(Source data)
....................

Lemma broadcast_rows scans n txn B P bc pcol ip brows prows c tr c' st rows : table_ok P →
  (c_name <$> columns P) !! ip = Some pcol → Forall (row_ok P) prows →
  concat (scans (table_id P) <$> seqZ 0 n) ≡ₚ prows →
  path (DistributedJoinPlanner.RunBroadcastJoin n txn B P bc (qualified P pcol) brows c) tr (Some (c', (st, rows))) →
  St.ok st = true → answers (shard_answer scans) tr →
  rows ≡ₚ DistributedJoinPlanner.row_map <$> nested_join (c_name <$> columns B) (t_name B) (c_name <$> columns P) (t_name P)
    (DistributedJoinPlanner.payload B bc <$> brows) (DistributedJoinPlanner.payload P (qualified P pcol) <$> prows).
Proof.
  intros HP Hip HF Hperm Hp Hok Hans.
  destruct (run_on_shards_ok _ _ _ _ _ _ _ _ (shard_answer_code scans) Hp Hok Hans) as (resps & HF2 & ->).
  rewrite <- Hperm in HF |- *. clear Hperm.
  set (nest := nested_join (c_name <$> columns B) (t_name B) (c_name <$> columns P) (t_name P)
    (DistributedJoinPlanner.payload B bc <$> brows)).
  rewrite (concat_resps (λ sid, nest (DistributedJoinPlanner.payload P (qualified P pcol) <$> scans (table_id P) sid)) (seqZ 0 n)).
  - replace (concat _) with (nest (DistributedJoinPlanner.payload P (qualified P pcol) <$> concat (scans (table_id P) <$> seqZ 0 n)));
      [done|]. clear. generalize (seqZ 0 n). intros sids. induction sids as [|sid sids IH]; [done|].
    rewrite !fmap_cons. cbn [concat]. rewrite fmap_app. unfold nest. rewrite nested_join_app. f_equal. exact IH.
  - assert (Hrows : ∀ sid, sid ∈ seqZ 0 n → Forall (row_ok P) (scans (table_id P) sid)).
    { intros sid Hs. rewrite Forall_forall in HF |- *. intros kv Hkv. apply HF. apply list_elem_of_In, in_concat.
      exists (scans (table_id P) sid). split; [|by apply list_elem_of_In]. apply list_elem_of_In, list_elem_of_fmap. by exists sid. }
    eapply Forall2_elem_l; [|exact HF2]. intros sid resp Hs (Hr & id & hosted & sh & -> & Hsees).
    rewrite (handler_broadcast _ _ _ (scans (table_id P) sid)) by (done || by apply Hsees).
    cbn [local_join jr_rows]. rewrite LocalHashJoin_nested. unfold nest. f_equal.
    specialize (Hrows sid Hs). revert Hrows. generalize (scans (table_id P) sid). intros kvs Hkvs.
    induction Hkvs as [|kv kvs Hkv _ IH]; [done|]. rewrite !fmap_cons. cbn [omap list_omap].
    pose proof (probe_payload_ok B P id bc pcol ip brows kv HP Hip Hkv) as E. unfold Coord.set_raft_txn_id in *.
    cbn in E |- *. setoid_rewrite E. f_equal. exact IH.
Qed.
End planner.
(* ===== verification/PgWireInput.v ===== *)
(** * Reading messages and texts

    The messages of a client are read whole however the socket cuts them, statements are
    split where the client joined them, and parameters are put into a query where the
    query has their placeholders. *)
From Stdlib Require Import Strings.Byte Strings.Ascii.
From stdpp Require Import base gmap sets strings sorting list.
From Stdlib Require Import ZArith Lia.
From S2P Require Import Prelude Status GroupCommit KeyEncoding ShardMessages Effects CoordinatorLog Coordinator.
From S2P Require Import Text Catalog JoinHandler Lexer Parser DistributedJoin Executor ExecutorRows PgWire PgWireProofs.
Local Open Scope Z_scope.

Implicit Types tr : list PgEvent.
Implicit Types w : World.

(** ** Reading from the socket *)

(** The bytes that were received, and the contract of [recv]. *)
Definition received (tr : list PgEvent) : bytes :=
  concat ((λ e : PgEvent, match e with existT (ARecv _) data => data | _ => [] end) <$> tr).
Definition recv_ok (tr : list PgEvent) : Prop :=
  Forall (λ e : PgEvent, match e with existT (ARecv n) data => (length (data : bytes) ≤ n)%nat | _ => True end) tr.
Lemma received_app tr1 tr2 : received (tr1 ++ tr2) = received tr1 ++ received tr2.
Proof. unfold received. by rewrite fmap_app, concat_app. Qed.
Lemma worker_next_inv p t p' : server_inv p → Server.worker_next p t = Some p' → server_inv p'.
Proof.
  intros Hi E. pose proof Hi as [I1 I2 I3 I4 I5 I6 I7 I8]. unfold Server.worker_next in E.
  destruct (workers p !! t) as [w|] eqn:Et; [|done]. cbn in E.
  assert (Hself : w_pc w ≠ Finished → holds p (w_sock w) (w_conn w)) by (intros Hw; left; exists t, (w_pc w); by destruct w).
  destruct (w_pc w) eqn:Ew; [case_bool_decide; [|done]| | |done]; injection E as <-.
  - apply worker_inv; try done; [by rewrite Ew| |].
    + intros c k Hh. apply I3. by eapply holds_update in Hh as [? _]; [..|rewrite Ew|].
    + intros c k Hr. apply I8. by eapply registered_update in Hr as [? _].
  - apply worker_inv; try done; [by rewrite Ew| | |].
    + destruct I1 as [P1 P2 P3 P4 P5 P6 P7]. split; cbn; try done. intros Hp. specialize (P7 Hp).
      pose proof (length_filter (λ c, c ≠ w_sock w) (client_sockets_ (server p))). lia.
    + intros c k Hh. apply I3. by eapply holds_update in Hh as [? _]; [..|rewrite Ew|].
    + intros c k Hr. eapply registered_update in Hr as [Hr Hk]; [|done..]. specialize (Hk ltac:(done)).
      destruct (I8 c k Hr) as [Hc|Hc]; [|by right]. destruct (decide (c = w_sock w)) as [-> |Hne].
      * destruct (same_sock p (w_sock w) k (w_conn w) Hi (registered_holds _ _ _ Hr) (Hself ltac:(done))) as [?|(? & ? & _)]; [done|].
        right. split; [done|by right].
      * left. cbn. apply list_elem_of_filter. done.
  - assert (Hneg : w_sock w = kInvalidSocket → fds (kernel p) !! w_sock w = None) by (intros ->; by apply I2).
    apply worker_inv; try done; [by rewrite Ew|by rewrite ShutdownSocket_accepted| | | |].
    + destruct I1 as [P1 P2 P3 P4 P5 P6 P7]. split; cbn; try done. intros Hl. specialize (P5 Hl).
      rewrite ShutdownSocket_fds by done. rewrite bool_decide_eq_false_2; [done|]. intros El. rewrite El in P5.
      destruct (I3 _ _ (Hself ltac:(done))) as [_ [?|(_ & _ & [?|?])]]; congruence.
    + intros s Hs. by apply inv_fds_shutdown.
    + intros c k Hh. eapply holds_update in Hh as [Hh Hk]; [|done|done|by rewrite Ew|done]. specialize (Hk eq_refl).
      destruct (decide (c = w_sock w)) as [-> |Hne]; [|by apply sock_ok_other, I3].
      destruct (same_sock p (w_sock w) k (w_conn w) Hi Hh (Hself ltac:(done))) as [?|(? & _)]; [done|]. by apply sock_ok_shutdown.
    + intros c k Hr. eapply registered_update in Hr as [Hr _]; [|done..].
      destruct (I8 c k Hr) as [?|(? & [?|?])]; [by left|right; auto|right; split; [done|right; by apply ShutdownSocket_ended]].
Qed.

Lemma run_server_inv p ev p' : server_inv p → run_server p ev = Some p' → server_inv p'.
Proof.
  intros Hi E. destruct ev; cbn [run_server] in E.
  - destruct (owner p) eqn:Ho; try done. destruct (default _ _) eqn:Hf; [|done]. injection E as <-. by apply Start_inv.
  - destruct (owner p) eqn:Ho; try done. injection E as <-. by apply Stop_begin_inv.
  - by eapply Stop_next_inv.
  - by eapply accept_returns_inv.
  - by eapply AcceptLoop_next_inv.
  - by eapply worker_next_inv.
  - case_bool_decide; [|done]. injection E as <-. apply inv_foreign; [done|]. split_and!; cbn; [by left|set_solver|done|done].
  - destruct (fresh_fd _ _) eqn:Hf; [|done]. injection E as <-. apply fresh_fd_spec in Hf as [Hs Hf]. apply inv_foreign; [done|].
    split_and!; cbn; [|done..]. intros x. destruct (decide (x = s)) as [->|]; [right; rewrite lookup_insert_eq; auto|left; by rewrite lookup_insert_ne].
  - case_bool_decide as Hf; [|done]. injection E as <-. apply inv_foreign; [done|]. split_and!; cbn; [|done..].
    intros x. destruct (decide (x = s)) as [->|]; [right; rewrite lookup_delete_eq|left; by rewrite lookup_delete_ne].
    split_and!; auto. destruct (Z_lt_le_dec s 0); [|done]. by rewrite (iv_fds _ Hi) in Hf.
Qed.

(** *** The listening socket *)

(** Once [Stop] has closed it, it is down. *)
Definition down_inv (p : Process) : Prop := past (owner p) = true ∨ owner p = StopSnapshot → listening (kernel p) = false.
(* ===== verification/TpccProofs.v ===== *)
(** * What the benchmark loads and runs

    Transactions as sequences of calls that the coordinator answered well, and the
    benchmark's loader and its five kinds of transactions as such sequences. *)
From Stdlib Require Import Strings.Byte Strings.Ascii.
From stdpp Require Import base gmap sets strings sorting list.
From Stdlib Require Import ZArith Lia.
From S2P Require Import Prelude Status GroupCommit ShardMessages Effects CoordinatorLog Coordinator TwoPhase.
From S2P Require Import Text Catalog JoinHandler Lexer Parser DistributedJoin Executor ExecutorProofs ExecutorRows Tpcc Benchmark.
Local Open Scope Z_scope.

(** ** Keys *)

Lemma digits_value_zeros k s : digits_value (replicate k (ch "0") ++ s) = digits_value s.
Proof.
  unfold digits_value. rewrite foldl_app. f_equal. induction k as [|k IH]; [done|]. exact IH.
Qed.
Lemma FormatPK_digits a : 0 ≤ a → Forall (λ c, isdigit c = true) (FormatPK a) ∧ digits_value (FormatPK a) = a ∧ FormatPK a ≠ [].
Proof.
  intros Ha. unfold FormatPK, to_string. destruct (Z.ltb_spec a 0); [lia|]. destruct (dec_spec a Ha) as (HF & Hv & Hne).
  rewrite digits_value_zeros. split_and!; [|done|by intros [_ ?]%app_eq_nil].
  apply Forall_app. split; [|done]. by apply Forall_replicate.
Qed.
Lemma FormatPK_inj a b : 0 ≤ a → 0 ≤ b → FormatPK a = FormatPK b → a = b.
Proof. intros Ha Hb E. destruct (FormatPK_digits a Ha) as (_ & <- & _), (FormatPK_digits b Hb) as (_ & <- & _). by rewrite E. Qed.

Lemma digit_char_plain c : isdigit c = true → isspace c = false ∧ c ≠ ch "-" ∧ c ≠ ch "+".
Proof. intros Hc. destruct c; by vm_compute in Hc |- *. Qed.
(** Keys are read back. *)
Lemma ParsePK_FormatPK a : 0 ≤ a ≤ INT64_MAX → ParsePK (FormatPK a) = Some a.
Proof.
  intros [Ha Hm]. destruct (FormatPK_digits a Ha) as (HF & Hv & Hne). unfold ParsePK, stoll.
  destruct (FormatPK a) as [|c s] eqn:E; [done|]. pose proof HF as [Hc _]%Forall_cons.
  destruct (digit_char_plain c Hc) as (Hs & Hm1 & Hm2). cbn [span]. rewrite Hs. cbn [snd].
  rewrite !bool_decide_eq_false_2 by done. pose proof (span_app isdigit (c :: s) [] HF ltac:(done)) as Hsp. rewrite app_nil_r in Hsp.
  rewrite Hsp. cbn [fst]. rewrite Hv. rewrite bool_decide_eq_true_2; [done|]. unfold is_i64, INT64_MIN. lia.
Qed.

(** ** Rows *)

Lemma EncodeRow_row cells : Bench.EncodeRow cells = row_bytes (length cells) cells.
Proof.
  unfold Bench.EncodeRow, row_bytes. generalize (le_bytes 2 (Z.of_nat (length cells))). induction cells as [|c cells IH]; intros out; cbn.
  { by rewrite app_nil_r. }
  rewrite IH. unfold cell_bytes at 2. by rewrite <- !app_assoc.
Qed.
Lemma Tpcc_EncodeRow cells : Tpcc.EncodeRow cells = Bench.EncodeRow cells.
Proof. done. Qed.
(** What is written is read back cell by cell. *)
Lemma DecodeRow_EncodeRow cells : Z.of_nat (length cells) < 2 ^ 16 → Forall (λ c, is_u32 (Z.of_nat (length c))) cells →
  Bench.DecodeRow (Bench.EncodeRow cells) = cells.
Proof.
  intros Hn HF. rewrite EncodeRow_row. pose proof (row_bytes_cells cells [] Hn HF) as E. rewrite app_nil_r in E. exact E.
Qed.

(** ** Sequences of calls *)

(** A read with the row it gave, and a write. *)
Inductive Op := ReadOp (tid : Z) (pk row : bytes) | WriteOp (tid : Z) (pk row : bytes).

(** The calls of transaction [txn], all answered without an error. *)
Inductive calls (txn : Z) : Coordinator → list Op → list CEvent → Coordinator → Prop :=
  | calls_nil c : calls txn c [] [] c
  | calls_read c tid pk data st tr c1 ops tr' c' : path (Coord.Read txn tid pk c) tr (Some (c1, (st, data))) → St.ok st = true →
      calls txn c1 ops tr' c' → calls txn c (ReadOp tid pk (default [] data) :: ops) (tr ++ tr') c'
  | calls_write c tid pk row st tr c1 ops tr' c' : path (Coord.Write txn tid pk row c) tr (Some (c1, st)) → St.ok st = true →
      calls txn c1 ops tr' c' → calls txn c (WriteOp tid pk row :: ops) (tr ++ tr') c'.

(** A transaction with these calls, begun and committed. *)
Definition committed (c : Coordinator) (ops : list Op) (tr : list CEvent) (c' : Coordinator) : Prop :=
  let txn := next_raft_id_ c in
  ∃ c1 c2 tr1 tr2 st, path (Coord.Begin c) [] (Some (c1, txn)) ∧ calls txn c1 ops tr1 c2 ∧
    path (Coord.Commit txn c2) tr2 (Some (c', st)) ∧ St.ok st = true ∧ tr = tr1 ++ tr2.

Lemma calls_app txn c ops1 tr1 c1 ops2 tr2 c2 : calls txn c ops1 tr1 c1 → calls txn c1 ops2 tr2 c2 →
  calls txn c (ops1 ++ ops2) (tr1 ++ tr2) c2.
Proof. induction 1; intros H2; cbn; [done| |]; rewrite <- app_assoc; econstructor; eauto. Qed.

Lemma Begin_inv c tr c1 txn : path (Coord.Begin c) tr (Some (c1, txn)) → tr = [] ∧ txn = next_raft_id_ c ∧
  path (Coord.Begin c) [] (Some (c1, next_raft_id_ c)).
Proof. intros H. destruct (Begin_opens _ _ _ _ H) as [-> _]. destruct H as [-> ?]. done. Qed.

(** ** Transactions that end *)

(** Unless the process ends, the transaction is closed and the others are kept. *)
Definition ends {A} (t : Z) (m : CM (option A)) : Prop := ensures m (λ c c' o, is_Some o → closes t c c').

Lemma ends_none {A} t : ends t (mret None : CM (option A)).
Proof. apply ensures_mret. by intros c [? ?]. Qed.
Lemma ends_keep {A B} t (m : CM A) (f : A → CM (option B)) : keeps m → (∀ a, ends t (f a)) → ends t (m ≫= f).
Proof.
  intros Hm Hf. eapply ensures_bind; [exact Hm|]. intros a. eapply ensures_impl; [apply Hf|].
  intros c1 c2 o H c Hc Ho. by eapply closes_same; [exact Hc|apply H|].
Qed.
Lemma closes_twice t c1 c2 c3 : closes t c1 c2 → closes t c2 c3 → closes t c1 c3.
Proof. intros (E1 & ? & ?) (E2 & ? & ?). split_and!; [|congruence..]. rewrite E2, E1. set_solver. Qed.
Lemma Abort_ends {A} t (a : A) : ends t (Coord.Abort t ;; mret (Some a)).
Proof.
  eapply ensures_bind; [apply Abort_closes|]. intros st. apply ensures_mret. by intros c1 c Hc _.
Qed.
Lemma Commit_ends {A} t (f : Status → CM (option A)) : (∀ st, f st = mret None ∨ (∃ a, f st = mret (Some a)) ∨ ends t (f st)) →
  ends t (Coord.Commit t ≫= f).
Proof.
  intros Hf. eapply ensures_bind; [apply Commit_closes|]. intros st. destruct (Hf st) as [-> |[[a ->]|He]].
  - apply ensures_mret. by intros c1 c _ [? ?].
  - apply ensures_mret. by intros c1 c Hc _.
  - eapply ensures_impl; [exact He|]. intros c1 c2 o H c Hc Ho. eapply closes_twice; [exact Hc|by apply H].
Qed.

....................

Looking at the entries above, can you reproduce exactly the lines from the one that holds "destruct (FormatPK a)" through the one that holds "Lemma Tpcc_EncodeRow cells", and only those?

- Solution to the exercise
  destruct (FormatPK a) as [|c s] eqn:E; [done|]. pose proof HF as [Hc _]%Forall_cons.
  destruct (digit_char_plain c Hc) as (Hs & Hm1 & Hm2). cbn [span]. rewrite Hs. cbn [snd].
  rewrite !bool_decide_eq_false_2 by done. pose proof (span_app isdigit (c :: s) [] HF ltac:(done)) as Hsp. rewrite app_nil_r in Hsp.
  rewrite Hsp. cbn [fst]. rewrite Hv. rewrite bool_decide_eq_true_2; [done|]. unfold is_i64, INT64_MIN. lia.
Qed.

(** ** Rows *)

Lemma EncodeRow_row cells : Bench.EncodeRow cells = row_bytes (length cells) cells.
Proof.
  unfold Bench.EncodeRow, row_bytes. generalize (le_bytes 2 (Z.of_nat (length cells))). induction cells as [|c cells IH]; intros out; cbn.
  { by rewrite app_nil_r. }
  rewrite IH. unfold cell_bytes at 2. by rewrite <- !app_assoc.
Qed.
Lemma Tpcc_EncodeRow cells : Tpcc.EncodeRow cells = Bench.EncodeRow cells.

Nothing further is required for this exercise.